- Exercise brief -
In the records below, find the line containing "vm_compute. auto." and the line containing "(** ** The script as a whole *)"; please repeat exactly the lines from one to the other, both included, and nothing more.

Data records
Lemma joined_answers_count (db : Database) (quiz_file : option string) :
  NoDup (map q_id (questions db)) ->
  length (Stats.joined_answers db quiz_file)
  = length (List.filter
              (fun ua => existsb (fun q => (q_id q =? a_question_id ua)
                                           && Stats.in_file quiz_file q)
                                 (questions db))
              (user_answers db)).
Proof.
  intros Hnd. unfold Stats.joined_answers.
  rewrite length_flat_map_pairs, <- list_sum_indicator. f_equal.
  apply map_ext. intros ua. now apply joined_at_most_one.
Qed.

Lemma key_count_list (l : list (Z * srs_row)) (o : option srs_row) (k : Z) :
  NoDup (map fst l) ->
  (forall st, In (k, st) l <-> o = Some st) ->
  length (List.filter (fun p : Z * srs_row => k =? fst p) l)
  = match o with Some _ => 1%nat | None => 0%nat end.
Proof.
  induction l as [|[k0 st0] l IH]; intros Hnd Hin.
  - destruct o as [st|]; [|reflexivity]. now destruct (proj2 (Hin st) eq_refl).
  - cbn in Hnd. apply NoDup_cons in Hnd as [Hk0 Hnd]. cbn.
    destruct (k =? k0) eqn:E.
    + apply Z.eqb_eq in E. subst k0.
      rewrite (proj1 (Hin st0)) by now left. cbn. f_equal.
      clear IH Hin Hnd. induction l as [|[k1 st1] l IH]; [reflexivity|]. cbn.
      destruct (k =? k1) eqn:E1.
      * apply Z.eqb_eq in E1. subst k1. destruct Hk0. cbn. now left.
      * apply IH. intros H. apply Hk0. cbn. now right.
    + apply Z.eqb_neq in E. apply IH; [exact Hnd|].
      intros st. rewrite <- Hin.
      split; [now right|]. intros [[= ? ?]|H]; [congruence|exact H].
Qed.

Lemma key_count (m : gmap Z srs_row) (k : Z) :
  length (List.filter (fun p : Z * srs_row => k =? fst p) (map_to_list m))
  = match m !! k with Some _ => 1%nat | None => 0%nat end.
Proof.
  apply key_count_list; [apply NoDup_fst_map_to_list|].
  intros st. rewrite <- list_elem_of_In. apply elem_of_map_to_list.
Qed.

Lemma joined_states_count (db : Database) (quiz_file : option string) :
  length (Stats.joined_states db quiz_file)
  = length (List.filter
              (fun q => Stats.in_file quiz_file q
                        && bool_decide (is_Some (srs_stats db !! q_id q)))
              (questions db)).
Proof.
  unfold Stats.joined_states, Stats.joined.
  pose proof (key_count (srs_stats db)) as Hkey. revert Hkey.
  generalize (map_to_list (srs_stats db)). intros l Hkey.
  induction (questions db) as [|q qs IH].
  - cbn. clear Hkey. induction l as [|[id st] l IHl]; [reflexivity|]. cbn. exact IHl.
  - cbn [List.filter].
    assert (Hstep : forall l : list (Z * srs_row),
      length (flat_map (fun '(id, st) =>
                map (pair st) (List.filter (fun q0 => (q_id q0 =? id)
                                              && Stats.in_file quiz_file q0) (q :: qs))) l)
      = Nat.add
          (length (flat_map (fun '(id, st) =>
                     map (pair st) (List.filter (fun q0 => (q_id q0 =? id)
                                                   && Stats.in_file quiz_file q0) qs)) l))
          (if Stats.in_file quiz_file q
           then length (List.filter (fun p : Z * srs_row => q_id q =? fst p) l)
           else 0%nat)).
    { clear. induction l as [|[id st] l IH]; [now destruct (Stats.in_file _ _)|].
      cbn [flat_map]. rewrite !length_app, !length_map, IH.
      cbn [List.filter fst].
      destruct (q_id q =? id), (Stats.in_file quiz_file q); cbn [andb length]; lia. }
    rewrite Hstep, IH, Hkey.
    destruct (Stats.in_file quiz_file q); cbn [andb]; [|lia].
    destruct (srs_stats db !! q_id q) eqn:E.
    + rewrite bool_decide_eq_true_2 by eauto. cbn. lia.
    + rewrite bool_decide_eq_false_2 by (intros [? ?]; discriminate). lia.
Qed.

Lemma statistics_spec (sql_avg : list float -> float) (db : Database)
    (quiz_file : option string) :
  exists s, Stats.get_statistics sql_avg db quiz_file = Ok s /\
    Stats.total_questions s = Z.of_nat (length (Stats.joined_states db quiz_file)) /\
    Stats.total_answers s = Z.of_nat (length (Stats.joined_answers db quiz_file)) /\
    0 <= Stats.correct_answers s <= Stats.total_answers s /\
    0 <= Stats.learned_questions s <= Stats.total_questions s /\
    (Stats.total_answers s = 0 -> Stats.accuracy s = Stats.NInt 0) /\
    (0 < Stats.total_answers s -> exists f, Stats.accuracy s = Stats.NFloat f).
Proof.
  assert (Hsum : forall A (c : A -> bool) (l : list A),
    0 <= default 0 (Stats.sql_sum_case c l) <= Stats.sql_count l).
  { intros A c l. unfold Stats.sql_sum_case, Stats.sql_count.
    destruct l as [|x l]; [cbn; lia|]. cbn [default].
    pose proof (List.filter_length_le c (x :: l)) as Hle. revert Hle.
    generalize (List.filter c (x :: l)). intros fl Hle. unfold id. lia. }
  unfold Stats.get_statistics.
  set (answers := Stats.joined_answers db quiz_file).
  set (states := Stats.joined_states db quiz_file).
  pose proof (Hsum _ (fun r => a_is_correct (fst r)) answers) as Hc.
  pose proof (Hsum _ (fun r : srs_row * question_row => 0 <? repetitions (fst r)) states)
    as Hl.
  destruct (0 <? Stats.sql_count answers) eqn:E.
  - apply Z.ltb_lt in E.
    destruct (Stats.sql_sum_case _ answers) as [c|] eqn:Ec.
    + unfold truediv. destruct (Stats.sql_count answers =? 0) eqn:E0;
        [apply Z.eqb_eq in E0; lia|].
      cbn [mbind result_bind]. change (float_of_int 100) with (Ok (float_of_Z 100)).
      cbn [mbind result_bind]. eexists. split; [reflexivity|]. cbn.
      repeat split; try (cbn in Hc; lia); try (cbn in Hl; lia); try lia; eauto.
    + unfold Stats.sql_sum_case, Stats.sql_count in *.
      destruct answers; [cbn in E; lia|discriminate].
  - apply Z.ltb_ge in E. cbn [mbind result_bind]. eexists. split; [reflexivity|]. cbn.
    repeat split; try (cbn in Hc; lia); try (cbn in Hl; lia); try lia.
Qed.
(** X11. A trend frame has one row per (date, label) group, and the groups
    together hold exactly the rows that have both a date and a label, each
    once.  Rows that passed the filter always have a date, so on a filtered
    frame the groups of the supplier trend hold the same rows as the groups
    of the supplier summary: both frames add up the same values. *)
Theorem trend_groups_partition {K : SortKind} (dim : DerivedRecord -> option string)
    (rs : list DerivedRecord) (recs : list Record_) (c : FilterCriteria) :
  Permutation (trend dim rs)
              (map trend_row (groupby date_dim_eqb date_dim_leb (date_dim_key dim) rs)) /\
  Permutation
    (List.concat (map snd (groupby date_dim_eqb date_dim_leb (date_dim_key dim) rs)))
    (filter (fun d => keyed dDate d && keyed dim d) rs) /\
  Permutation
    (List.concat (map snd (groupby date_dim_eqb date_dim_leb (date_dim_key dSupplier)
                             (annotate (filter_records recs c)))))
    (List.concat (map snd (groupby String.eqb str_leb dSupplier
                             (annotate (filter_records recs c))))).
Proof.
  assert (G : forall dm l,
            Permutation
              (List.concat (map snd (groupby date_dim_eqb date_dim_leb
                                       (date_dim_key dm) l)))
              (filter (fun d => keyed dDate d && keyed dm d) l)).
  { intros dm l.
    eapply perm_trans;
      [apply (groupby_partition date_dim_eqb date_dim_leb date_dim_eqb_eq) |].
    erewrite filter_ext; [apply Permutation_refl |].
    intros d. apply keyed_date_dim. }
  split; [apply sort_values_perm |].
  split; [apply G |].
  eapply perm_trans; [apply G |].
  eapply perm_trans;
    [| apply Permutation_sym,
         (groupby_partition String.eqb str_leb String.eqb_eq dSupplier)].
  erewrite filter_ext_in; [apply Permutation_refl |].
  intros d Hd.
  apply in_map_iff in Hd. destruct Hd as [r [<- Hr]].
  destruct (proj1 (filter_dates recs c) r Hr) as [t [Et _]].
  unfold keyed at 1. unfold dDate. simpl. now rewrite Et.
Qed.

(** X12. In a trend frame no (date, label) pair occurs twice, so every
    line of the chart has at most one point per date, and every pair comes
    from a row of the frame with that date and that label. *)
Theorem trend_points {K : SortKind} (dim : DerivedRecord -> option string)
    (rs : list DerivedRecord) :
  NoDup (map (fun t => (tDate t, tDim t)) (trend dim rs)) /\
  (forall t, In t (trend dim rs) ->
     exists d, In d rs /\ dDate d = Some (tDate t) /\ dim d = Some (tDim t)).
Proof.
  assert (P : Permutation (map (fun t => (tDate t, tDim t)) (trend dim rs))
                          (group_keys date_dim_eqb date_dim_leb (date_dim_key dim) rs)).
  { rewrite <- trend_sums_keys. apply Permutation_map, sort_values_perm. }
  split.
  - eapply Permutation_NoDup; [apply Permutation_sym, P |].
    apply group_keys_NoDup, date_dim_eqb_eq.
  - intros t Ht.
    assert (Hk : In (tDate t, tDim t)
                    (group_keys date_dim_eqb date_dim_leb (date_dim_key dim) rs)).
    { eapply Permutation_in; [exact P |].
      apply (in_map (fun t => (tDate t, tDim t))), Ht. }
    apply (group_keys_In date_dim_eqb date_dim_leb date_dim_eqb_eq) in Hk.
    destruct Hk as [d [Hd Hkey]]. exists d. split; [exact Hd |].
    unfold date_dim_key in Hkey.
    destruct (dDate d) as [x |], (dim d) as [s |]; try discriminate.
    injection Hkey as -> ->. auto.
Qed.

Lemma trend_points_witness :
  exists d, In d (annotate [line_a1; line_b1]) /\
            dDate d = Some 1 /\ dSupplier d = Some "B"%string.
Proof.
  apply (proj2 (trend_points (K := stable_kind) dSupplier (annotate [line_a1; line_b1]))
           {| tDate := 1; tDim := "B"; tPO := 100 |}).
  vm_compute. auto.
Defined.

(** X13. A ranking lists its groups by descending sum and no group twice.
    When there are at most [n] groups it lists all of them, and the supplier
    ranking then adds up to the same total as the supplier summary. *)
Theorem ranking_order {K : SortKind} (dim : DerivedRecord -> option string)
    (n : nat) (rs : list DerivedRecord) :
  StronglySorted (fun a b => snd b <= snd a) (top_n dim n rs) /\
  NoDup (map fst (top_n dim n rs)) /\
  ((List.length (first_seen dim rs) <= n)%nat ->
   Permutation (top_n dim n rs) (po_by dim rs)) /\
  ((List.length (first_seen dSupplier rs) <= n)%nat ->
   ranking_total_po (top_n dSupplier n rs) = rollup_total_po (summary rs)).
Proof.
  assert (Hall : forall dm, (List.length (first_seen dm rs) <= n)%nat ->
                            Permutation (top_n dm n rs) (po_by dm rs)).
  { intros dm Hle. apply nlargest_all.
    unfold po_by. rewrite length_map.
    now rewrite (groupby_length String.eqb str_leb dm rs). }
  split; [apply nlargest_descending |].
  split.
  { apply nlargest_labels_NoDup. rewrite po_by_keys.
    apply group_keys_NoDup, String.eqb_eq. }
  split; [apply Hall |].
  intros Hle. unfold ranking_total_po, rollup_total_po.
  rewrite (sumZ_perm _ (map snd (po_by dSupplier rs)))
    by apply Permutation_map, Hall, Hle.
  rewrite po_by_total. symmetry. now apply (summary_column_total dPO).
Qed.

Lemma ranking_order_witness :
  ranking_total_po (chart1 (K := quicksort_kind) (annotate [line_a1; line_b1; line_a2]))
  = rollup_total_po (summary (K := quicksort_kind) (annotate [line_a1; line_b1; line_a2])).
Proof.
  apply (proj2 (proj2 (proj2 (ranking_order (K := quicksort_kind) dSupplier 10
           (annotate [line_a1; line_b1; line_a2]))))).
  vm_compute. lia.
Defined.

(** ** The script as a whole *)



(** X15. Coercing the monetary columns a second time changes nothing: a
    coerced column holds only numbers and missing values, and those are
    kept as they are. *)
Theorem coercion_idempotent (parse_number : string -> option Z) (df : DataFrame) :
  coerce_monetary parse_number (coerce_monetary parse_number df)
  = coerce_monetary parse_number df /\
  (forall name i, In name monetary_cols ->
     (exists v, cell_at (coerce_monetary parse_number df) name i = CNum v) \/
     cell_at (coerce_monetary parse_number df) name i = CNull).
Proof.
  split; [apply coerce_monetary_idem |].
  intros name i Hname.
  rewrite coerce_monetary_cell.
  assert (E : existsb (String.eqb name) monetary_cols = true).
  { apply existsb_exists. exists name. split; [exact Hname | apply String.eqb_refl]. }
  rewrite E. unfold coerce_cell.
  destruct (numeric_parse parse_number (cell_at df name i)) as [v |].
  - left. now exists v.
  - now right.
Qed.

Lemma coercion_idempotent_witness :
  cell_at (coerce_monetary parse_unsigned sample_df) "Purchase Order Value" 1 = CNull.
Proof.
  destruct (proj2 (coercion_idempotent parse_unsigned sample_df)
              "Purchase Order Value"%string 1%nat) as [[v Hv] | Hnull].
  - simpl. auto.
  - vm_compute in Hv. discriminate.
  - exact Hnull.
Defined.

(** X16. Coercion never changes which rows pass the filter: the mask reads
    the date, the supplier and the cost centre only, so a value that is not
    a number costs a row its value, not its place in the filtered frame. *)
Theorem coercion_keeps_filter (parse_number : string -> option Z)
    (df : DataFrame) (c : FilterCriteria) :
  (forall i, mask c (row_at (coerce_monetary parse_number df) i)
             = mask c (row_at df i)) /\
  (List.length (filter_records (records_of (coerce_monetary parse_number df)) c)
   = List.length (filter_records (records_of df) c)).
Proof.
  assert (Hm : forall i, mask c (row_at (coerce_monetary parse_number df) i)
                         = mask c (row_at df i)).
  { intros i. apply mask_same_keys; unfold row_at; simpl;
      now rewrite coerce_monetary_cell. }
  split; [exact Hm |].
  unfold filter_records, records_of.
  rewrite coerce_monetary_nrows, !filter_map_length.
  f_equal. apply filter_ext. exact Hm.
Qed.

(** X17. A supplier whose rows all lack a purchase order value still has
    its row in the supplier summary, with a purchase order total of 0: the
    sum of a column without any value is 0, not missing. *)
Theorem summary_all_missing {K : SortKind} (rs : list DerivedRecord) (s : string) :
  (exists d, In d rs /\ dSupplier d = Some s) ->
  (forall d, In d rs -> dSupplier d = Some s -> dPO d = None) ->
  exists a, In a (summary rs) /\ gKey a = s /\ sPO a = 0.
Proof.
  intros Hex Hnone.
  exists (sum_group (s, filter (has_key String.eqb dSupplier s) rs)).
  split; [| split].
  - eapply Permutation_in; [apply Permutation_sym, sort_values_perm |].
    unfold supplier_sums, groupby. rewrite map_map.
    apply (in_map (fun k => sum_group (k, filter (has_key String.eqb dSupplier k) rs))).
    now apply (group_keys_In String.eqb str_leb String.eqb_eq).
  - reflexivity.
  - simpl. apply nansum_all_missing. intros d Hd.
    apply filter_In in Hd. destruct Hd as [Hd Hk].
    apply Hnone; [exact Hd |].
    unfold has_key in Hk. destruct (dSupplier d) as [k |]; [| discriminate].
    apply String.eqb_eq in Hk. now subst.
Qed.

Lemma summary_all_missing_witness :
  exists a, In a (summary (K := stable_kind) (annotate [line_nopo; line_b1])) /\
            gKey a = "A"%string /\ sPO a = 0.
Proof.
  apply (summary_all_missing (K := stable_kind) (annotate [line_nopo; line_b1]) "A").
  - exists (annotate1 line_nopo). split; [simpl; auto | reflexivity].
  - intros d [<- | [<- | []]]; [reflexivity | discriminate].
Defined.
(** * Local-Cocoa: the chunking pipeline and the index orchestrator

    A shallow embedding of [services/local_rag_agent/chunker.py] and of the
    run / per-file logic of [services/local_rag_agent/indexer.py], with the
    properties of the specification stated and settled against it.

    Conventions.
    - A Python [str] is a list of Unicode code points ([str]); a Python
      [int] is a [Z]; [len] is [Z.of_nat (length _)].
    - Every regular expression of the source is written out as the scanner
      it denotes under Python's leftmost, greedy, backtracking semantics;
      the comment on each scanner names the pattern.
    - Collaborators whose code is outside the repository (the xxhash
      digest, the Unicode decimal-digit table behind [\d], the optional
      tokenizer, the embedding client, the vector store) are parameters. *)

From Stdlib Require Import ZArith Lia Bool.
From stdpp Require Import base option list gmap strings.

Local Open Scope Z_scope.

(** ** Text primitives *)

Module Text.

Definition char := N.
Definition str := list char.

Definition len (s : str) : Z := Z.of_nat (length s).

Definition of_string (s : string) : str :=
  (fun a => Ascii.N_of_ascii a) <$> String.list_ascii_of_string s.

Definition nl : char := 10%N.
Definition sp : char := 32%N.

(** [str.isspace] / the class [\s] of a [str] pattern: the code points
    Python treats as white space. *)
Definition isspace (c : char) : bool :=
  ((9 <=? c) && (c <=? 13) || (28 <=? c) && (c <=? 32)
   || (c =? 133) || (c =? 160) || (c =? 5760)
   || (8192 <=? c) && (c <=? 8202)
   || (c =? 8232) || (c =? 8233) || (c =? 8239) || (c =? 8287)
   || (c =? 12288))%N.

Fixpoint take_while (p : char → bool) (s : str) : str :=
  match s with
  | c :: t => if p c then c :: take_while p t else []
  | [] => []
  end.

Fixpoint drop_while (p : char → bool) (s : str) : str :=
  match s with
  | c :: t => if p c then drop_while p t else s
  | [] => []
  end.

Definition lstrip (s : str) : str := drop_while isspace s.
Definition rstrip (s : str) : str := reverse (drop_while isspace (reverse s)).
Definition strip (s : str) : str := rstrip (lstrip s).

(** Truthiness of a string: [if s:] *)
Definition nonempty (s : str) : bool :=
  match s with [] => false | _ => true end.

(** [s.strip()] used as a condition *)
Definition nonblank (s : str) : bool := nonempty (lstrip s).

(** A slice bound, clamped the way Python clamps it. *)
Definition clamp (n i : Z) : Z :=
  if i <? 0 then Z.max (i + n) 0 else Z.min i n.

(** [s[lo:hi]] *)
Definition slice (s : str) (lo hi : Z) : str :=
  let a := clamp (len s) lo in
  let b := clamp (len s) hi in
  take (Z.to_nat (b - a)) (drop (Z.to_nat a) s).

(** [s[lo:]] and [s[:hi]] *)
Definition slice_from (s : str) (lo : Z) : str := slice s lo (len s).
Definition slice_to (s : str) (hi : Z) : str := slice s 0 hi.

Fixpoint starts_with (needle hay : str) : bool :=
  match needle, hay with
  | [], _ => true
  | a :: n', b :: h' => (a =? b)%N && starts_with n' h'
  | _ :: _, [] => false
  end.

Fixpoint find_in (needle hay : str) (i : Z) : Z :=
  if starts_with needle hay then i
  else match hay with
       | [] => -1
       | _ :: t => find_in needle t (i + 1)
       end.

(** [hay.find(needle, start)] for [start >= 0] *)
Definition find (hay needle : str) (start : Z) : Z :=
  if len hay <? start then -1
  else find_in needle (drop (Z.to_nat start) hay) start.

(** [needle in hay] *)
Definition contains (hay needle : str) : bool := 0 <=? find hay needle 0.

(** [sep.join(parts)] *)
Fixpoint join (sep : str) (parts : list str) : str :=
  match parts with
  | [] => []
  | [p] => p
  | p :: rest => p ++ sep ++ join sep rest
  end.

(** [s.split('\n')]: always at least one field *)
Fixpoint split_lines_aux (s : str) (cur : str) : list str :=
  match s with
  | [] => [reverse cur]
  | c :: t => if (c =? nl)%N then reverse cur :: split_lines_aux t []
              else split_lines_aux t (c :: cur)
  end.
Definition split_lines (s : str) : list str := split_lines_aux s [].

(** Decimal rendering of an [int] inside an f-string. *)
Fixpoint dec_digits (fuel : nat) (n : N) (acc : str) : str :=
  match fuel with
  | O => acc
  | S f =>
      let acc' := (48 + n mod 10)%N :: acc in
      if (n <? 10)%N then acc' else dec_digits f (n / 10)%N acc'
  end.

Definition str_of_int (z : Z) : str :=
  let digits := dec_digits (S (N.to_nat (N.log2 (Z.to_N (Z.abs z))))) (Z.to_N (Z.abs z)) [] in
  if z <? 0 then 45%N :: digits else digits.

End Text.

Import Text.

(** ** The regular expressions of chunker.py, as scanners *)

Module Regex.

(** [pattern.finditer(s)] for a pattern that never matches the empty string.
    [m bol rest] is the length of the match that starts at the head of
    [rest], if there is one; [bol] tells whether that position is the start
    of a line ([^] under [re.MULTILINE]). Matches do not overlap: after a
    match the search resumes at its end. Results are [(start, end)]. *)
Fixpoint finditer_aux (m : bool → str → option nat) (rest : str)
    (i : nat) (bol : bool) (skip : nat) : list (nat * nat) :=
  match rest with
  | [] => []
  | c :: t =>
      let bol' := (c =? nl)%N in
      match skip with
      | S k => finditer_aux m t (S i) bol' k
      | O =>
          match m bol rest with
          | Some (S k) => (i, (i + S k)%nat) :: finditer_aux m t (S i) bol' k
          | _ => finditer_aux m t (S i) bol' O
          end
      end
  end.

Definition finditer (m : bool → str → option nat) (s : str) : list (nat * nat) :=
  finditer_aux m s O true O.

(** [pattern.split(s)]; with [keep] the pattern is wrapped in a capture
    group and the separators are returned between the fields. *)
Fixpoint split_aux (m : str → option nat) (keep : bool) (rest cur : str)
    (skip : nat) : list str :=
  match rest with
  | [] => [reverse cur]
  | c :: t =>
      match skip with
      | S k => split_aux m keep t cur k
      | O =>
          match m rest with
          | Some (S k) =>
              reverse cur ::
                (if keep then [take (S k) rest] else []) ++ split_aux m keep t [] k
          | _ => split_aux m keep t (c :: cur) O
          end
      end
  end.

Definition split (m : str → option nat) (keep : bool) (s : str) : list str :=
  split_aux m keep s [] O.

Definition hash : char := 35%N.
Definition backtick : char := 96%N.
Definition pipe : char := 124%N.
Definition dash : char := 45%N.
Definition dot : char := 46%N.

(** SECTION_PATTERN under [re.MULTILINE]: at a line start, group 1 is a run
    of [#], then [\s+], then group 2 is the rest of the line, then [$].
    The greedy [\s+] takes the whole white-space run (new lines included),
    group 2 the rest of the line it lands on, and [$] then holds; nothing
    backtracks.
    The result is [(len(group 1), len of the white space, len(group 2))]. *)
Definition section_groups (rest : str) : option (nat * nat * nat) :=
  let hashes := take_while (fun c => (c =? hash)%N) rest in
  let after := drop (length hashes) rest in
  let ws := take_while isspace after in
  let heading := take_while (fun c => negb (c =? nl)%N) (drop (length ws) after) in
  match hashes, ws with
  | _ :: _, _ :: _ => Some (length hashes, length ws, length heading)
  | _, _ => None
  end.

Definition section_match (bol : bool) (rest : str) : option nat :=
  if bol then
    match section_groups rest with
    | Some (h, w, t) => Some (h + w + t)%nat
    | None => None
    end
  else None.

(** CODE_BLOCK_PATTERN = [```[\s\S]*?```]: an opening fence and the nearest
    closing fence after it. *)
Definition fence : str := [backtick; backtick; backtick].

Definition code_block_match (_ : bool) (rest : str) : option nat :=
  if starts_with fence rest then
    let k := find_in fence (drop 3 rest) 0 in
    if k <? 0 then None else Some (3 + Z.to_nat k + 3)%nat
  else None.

- Answer space -
  vm_compute. auto.
Defined.

(** X13. A ranking lists its groups by descending sum and no group twice.
    When there are at most [n] groups it lists all of them, and the supplier
    ranking then adds up to the same total as the supplier summary. *)
Theorem ranking_order {K : SortKind} (dim : DerivedRecord -> option string)
    (n : nat) (rs : list DerivedRecord) :
  StronglySorted (fun a b => snd b <= snd a) (top_n dim n rs) /\
  NoDup (map fst (top_n dim n rs)) /\
  ((List.length (first_seen dim rs) <= n)%nat ->
   Permutation (top_n dim n rs) (po_by dim rs)) /\
  ((List.length (first_seen dSupplier rs) <= n)%nat ->
   ranking_total_po (top_n dSupplier n rs) = rollup_total_po (summary rs)).
Proof.
  assert (Hall : forall dm, (List.length (first_seen dm rs) <= n)%nat ->
                            Permutation (top_n dm n rs) (po_by dm rs)).
  { intros dm Hle. apply nlargest_all.
    unfold po_by. rewrite length_map.
    now rewrite (groupby_length String.eqb str_leb dm rs). }
  split; [apply nlargest_descending |].
  split.
  { apply nlargest_labels_NoDup. rewrite po_by_keys.
    apply group_keys_NoDup, String.eqb_eq. }
  split; [apply Hall |].
  intros Hle. unfold ranking_total_po, rollup_total_po.
  rewrite (sumZ_perm _ (map snd (po_by dSupplier rs)))
    by apply Permutation_map, Hall, Hle.
  rewrite po_by_total. symmetry. now apply (summary_column_total dPO).
Qed.

Lemma ranking_order_witness :
  ranking_total_po (chart1 (K := quicksort_kind) (annotate [line_a1; line_b1; line_a2]))
  = rollup_total_po (summary (K := quicksort_kind) (annotate [line_a1; line_b1; line_a2])).
Proof.
  apply (proj2 (proj2 (proj2 (ranking_order (K := quicksort_kind) dSupplier 10
           (annotate [line_a1; line_b1; line_a2]))))).
  vm_compute. lia.
Defined.

(** ** The script as a whole *)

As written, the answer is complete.